The larger thematic concept was Japanese-style and, granted, the result is a bit busy (for my tastes anyway). But focus on the individual details–the innovations in fabrication.
Particularly those pillows, which merit a closer look…
Anne is a repository of great ideas. She’s the kind of designer who makes me SEE differently, and she didn’t stop here.
Next up were her fabric creations in episode 11 for this sitting room in a late 19th century arts and crafts home in Bournville, a suburb of Birmingham.
These beautifully appliqued slipper pillows got me thinking maybe I could try applique, too.
But what really wowed me were the fabric flowers she concocted from frayed scraps for the windowseat cushion.
When she put the cushion in place her first exclamation was that the flowers looked as if they were growing in the grass, and I agree, the effect was magical.
She also crafted these whimsical seat cushions for a North Yorkshire farmhouse kitchen in episode 12.
Not only did she repurpose a throw blanket (think horse blanket!) and utilize the fringe on the cushion front, but check out the yarn tails on the horsey print! How cute!
Enough about Anne already. Lucy pulled some amazing fabric tricks out of her kit, too. If you can look past the gorgeous Swedish box bed she built and handpainted in episode 6 for this timber-framed home in Robertsbridge, East Sussex, you’ll see what I mean.
It’s the borders made of vintage fabric, which she hand-sewed onto the plain draperies.
They just seem to echo the designs in the bed. And their primitive workmanship is what makes them so effective here, particularly against the clean lines of the modern rocking chair and sisal carpet.
Lucy also pieced together a portrait of the homeowners’ pet in episode 14, the redo of a Wells, Somerset, medieval cottage. Lucy mounted the heat-transferred image on a vintage needlepoint, then “dressed” the dog in fabric scraps to give the portrait more dimension.
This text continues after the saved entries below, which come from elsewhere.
Lemma connect_spec e :
  cginv e ->
  wp SilogRemoteClientConnect
    (fun r e' => cginv e' /\
       if x_isInit (mem e) then
         x_isInit (mem e') = true /\
         (x_isConnected (mem e') = true <-> r = SILOG_OK) /\
         (r = SILOG_OK -> x_isConnected (mem e) = false -> x_recvOffset (mem e') = 0)
       else r = SILOG_TRANS_NOT_INIT /\ same_state e e') e.
Proof.
  intros [Hx Hl]. destruct e as [x w t h]. cbn [mem trace] in *. unfold SilogRemoteClientConnect.
  wp_step. wp_step. destruct (x_isInit x) eqn:Hi; cbn [negb]; [|by wp_step].
  destruct (x_isConnected x) eqn:Hc; [by wp_step|].
  destruct Hx as (Hb & Ho & Ha & Hfd). rewrite Hc in Hfd.
  assert (ctx_fds x = ∅) as H0 by (unfold ctx_fds; apply Z.leb_gt in Hfd; by rewrite Hfd).
  rewrite H0 in Hl.
  assert (forall f t1 (w' : W), f < 0 -> ledger t1 = Some ∅ -> cginv (Env (set_socketFd f x) w' t1 h)) as Hno.
  { intros f t1 w' Hf Ht1. split; [split; [done|]; split; [done|]; split; [done|]; cbn; by rewrite Hc|].
    cbn [trace mem]. unfold ctx_fds. cbn. apply Z.leb_gt in Hf. by rewrite Hf. }
  wp_step. wp_step. wp_step. wp_step. wp_step.
  { wp_step. split; [apply Hno; [done|]; by rewrite ledger_open_fail|]. cbn. rewrite Hc. done. }
  assert (ledger (t ++ [(CSocket, a)]) = Some (∅ ⊎ {[+ ret a +]})) as Hs by by apply ledger_open.
  assert (forall t' a1 (w' : W), neutral t' ->
    cginv (Env (set_socketFd (-1) (set_socketFd (ret a) x)) w'
      (((t ++ [(CSocket, a)]) ++ t') ++ [(CClose (ret a), a1)]) h)) as Hclosed.
  { intros t' a1 w' Hn. apply (Hno (-1)); [done|]. apply ledger_close. by rewrite Hn. }
  wp_step. wp_step. wp_step.
  { wp_steps. split; [apply Hclosed; solve_neutral|]. cbn. rewrite Hc. done. }
  wp_step. wp_step. wp_step.
  { wp_steps. rewrite <- (assoc_L (++) (t ++ _) [_] [_]).
    split; [apply Hclosed; solve_neutral|]. cbn. rewrite Hc. done. }
  unfold SilogRemoteClientSetNonblock. wp_step.
  apply wp_mono with (fun _ e' => exists w' t', neutral t' /\
    e' = Env (set_socketFd (ret a) x) w' ((t ++ [(CSocket, a)]) ++ t') h).
  { wp_steps; (eexists _, _; split; [|by rewrite <- !(assoc_L (++) (t ++ [_]))]); solve_neutral. }
  intros r e' (w' & t' & Hn & ->). wp_steps. split; [split|].
  - split; [done|]. split; [done|]. split; [done|]. done.
  - cbn [trace mem]. rewrite Hn, Hs. unfold ctx_fds. cbn [set_connected set_socketFd x_socketFd].
    rewrite (proj2 (Z.leb_le _ _)) by done.
    by rewrite (left_id_L ∅ (⊎)).
  - cbn. done.
Qed.

Lemma run_cop_spec `{!RecvLaw W} o e :
  cop_typed o -> cginv e -> wp (run_cop o) (fun _ e' => cginv e') e.
Proof.
  intros Ho Hg.
  assert (x_isInit (mem e) = false -> forall (Q : unit -> _ -> Prop), Q tt e ->
    wp SilogRemoteClientDisconnect Q e) as Hdis0.
  { intros Hi Q HQ. unfold SilogRemoteClientDisconnect. wp_step. wp_step. rewrite Hi. cbn [negb]. by wp_step. }
  destruct o as [c| | |ms|]; cbn [run_cop].
  - wp_step. eapply wp_mono; [by apply client_init_spec|]. intros r e' (_ & ? & _). by wp_step.
  - wp_step. eapply wp_mono; [by apply connect_spec|]. intros r e' (? & _). by wp_step.
  - destruct (x_isInit (mem e)) eqn:Hi; [|by apply Hdis0].
    eapply wp_mono; [by apply disconnect_spec|]. by intros _ e' (? & _).
  - wp_step. destruct (x_isInit (mem e)) eqn:Hi; cycle 1.
    { unfold SilogRemoteClientReceive. wp_step. wp_step. rewrite Hi. cbn [negb]. by wp_steps. }
    destruct (x_isConnected (mem e)) eqn:Hc; cycle 1.
    { unfold SilogRemoteClientReceive. wp_step. wp_step. rewrite Hi, Hc. cbn [negb]. by wp_steps. }
    eapply wp_mono; [by apply receive_spec|]. intros r e' (? & _). by wp_step.
  - unfold SilogRemoteClientDeinit. wp_step. wp_step. destruct (x_isInit (mem e)) eqn:Hi; cbn [negb]; [|by wp_step].
    wp_step. eapply wp_mono; [by apply disconnect_spec|].
    intros _ e' ([(Hb & Ho' & Ha & _) Hl] & _ & _ & Hc & Hfd & _). wp_steps.
    split; [|done]. split; [done|]. split; [done|]. split; [done|]. cbn. by rewrite Hc.
Qed.
End lifecycle.

(** ** From the wire to the callback *)

Lemma decode_of_wire e : entry_typed e -> decode_block (wire e) = received e.
Proof.
  intros He. pose proof (decode_wire e [] SILOG_REMOTE_ENTRY_SIZE zero_entry He zero_entry_typed) as H.
  rewrite app_nil_r in H. unfold decode_block. by rewrite H.
Qed.

(** A stream that follows a sequence of wire images is cut into them. *)
Lemma cut_wires bs p es :
  Forall (fun b => len b = SILOG_REMOTE_ENTRY_SIZE) bs -> Forall entry_typed es ->
  concat bs ++ p `prefix_of` concat (map wire es) ->
  bs = map wire (take (length bs) es).
Proof.
  intros Hbs. revert es. induction Hbs as [|b bs Hb _ IH]; intros es Hes Hpre; [done|].
  destruct es as [|e es].
  { simpl in Hpre. apply prefix_nil_inv in Hpre. apply (f_equal length) in Hpre.
    rewrite !length_app in Hpre. change SILOG_REMOTE_ENTRY_SIZE with 377 in Hb. simpl in Hpre. lia. }
  apply Forall_cons_1 in Hes as [He Hes]. pose proof (wire_length e He) as Hw.
  destruct Hpre as [k Hk]. cbn [concat map] in Hk. rewrite <- !(assoc_L (++)) in Hk.
  apply app_inj_1 in Hk as [Hbe Hk]; [|lia]. cbn. rewrite <- Hbe. f_equal. apply IH; [done|].
  exists k. by rewrite <- (assoc_L (++)).
Qed.

Lemma decode_wires es : Forall entry_typed es -> map decode_block (map wire es) = map received es.
Proof. induction 1 as [|e es He _ IH]; cbn [map]; [done|]. by rewrite decode_of_wire, IH. Qed.
Lemma blocks_length (bs : list (list Z)) :
  Forall (fun b => len b = SILOG_REMOTE_ENTRY_SIZE) bs -> len (concat bs) = SILOG_REMOTE_ENTRY_SIZE * len bs.
Proof. induction 1 as [|b bs Hb _ IH]; cbn [concat length]; [lia|]. rewrite length_app. lia. Qed.

Lemma wires_length es :
  Forall entry_typed es -> len (concat (map wire es)) = SILOG_REMOTE_ENTRY_SIZE * len es.
Proof.
  intros Hes. rewrite blocks_length, length_map; [done|]. induction Hes; cbn [map]; constructor; [by apply wire_length|done].
Qed.

Lemma wires_bytes es : Forall entry_typed es -> map u8 (concat (map wire es)) = concat (map wire es).
Proof.
  induction 1 as [|e es He _ IH]; cbn [map concat]; [done|]. rewrite map_app, IH. f_equal.
  pose proof (wire_bytes _ He) as Hb. induction Hb as [|x l Hx _ IH2]; cbn [map]; [done|]. rewrite IH2.
  unfold u8, is_u8 in *. by rewrite Z.mod_small.
Qed.

(** ** Properties *)

Section properties.
Context {W : Type} `{!Os W}.

(** C31: Every sequence of calls of the client returns, whatever the network
    does: the receive buffer is never overrun, fewer than 377 bytes wait in it
    between calls, a connected client has exactly one open descriptor and an
    unconnected one none. *)
Theorem client_ops_safe `{!RecvLaw W} ops w :
  Forall cop_typed ops ->
  wp (run_cops ops) (fun _ e => ctx_inv (mem e) /\ ledger (trace e) = Some (ctx_fds (mem e)))
    (Env g_silogRemoteClient w [] false).
Proof.
  intros Ht.
  assert (forall e, cginv e -> wp (run_cops ops) (fun _ e' => cginv e') e) as H.
  { induction Ht as [|o ops Ho _ IH]; intros e Hg; cbn [run_cops]; [by wp_step|].
    wp_step. eapply wp_mono; [by apply run_cop_spec|]. intros [] e' ?. by apply IH. }
  apply H. split; [|done]. split; [|done]. split; [done|]. apply Forall_replicate. unfold is_u8; lia.
Qed.

(** C8: However the network splits the stream, the callback gets exactly the
    entries decoded from its consecutive blocks of 377 bytes, each once and in
    order; the bytes of an incomplete block wait. *)
Theorem receive_reassembles `{!RecvLaw W} ms e :
  cginv e -> x_isInit (mem e) = true -> x_isConnected (mem e) = true -> x_recvOffset (mem e) = 0 ->
  wp (receive_all ms)
    (fun _ e' => cginv e' /\ exists t bs p, trace e' = trace e ++ t /\
       cut (stream t) bs p /\ callbacks t = map decode_block bs) e.
Proof.
  intros Hg Hi Hc Ho. eapply wp_mono; [by apply receive_all_spec|].
  intros _ e' (Hg' & t & bs & p & Ht & Hcb & Hcut). split; [done|]. exists t, bs, p.
  rewrite Ho in Hcut. done.
Qed.

(** When the server has written the entries [es] one after the other, the
    client hands out a prefix of them, in order, as the codec delivers them. *)
Theorem remote_end_to_end `{!RecvLaw W} ms e es :
  cginv e -> x_isInit (mem e) = true -> x_isConnected (mem e) = true -> x_recvOffset (mem e) = 0 ->
  Forall entry_typed es ->
  wp (receive_all ms)
    (fun _ e' => exists t, trace e' = trace e ++ t /\
       (stream t `prefix_of` concat (map wire es) ->
        exists k, callbacks t = map received (take k es) /\
          SILOG_REMOTE_ENTRY_SIZE * Z.of_nat k <= len (stream t) < SILOG_REMOTE_ENTRY_SIZE * Z.of_nat (S k))) e.
Proof.
  intros Hg Hi Hc Ho Hes. eapply wp_mono; [by apply receive_all_spec|].
  intros _ e' (Hg' & t & bs & p & Ht & Hcb & Hcut). rewrite Ho in Hcut.
  change (take (Z.to_nat 0) (x_recvBuf (mem e)) ++ stream t) with (stream t) in Hcut.
  exists t. split; [done|]. intros Hpre. destruct Hcut as (Hs & Hbs & Hp).
  rewrite Hs in Hpre. pose proof (cut_wires bs p es Hbs Hes Hpre) as Hw.
  exists (length bs). split.
  - rewrite Hcb, Hw at 1. by apply decode_wires, Forall_take.
  - rewrite Hs, length_app, Nat2Z.inj_add, blocks_length by done. lia.
Qed.
End properties.

(** ** Concrete runs *)

#[export] Instance script_recv_law : RecvLaw script.
Proof.
  intros fd n w a w' H Hr. unfold os, script_os in H.
  assert (0 <= n \/ n < 0) as [Hn|Hn] by lia.
  - destruct w as [|a0 w]; injection H as <- <-; [cbn in Hr; lia|]. destruct (ret a0 <? 0) eqn:E; reflectZ.
    + lia.
    + cbn [ret out]. split; [done|]. split; [rewrite length_map, length_take; lia|].
      apply Forall_fmap, Forall_forall. intros x _. apply u8_range.
  - destruct w as [|a0 w]; injection H as <- <-; [cbn in Hr; lia|]. destruct (ret a0 <? 0) eqn:E; reflectZ.
    + lia.
    + cbn in Hr. replace (Z.to_nat n) with 0%nat in Hr by lia. simpl in Hr. lia.
Qed.

(** A connected client with an empty buffer. *)
Definition demo_ctx : SilogRemoteClientCtx :=
  MkCtx true true 6 zero_config (replicate (Z.to_nat SILOG_REMOTE_ENTRY_SIZE) 0) 0.
Definition demo_cenv (w : script) : env SilogRemoteClientCtx script :=
  Env demo_ctx w [(CSocket, ok 6)] false.

Lemma demo_cginv w : cginv (demo_cenv w).
Proof.
  split; [|by vm_compute]. split; [split; [done|]; apply Forall_replicate; unfold is_u8; lia|].
  split; [done|]. split; [done|]. cbn. lia.
Qed.

Definition data (d : list Z) : answer := Ans 1 0 d [].

Lemma client_ops_safe_witness :
  wp (run_cops [COpInit None; COpConnect; COpReceive 100; COpDeinit])
    (fun _ e => ctx_inv (mem e) /\ ledger (trace e) = Some (ctx_fds (mem e)))
    (Env g_silogRemoteClient [ok 6; ok 1; ok 0; ok 2; ok 0; ok 1; data [1; 2; 3]] [] false).
Proof. apply client_ops_safe. by repeat constructor. Defined.

Lemma receive_reassembles_witness :
  wp (receive_all [100; 100])
    (fun _ e' => cginv e')
    (demo_cenv [ok 1; data (take 100 (wire (demo_entry 5))); ok 1; data (drop 100 (wire (demo_entry 5)))]).
Proof.
  eapply wp_mono; [apply receive_reassembles; [apply demo_cginv|done|done|done]|]. by intros _ e' [? _].
Defined.

Lemma remote_end_to_end_witness :
  wp (receive_all [100])
    (fun _ e' => exists t, trace e' = trace (demo_cenv [ok 1; data (wire (demo_entry 5))]) ++ t)
    (demo_cenv [ok 1; data (wire (demo_entry 5))]).
Proof.
  eapply wp_mono; [apply (remote_end_to_end [100] _ [demo_entry 5]); [apply demo_cginv|done|done|done|]|].
  - apply Forall_singleton, demo_entry_typed. split; lia.
  - intros _ e' (t & Ht & _). by exists t.
Defined.

(** A send that stops in the middle of an entry breaks the stream for good:
    when the kernel takes 100 bytes of the first entry and the client's buffer is
    then full, both broadcasts succeed and the client stays connected, but the
    next entry follows the 100 bytes directly and the client decodes neither. *)
Theorem broadcast_desync :
  exists r1 r2 e',
    (r1 ← SilogRemoteBroadcast (Others0 := idle) (Some (demo_entry 5)) true;
     r2 ← SilogRemoteBroadcast (Others0 := idle) (Some (demo_entry 6)) true;
     mret (r1, r2)) (demo_env [ok 100; fails EAGAIN; ok 377]) = Some ((r1, r2), e') /\
    r1 = (SILOG_OK, Some 0) /\ r2 = (SILOG_OK, Some 1) /\
    slot_of (mem e') 0 = slot_of demo_mgr 0 /\
    sent_on 4 (trace e') = take 100 (wire (demo_entry 5)) ++ wire (demo_entry 6) /\
    decode_block (take 377 (sent_on 4 (trace e'))) <> received (demo_entry 5) /\
    decode_block (take 377 (sent_on 4 (trace e'))) <> received (demo_entry 6).
Proof.
  eexists _, _, _. split; [vm_compute; reflexivity|].
  split; [done|]. split; [done|]. split; [done|]. split; [by vm_compute|].
  split; intros H; apply (f_equal msg) in H; vm_compute in H; discriminate H.
Qed.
My favorite part is the one ear stitched like a baseball. Who wouldn’t love a portrait like this of their pet? I just may concoct one of the Mazester!
Contestant Frankie Flood also wowed with his use of textiles. In this episode 2 revamp of a sitting room in a Rolvenden, Kent, weatherboard cottage I particularly like how he used fabric in loose cushions, runners and seat girdles to give the owner’s furniture a new look without a full-scale reupholstery. It’s a formal look, but ingenious nonetheless.
In my previous GIDC posts (season 1 and season 2), we saw blockprinting of fabric done by adding color. In episode 9, contestant Jamie Reed blockprinted by taking color out with a bit of bleach on the patterned wood block instead of paint.
Material girls–and guys!
Many of the contestants used everyday materials in extraordinary (to me!) ways.
In episode one, contestant Jane put a tree trunk on wheels (those suckers are heavy!) and used it as a nightstand (left) in the master bedroom of a 1930s modernist apartment conversion in the Peckham area of south London. Jamie put a different twist on the same idea in episode 7, where he used tree trunks as stools and painted the tops (right) for the Tissington, Peak District, owners of a timber-framed cottage.
Jane didn’t stop at the table, though. She incorporated bark into the handles of her homeowner’s wardrobe. Looks cool, I agree, but watch out for splinters!
Leather belts got upcycled, too. Contestant Holly wove a footstool (left) from some in episode 2. And (spoiler alert!) eventual winner Sarah Mitchenall used one to trim a cowhide chair (right) in episode 9’s attic bedroom redo in riverside homes near the Thames in Marlowe.
In that same heat, Sarah packed a wallop with the cushions she crafted from rugs (left). Then in episode 13’s semifinal–coastal cottages in Beer on the Devon Coast–she sewed together smaller grass mats to form a larger area rug (right).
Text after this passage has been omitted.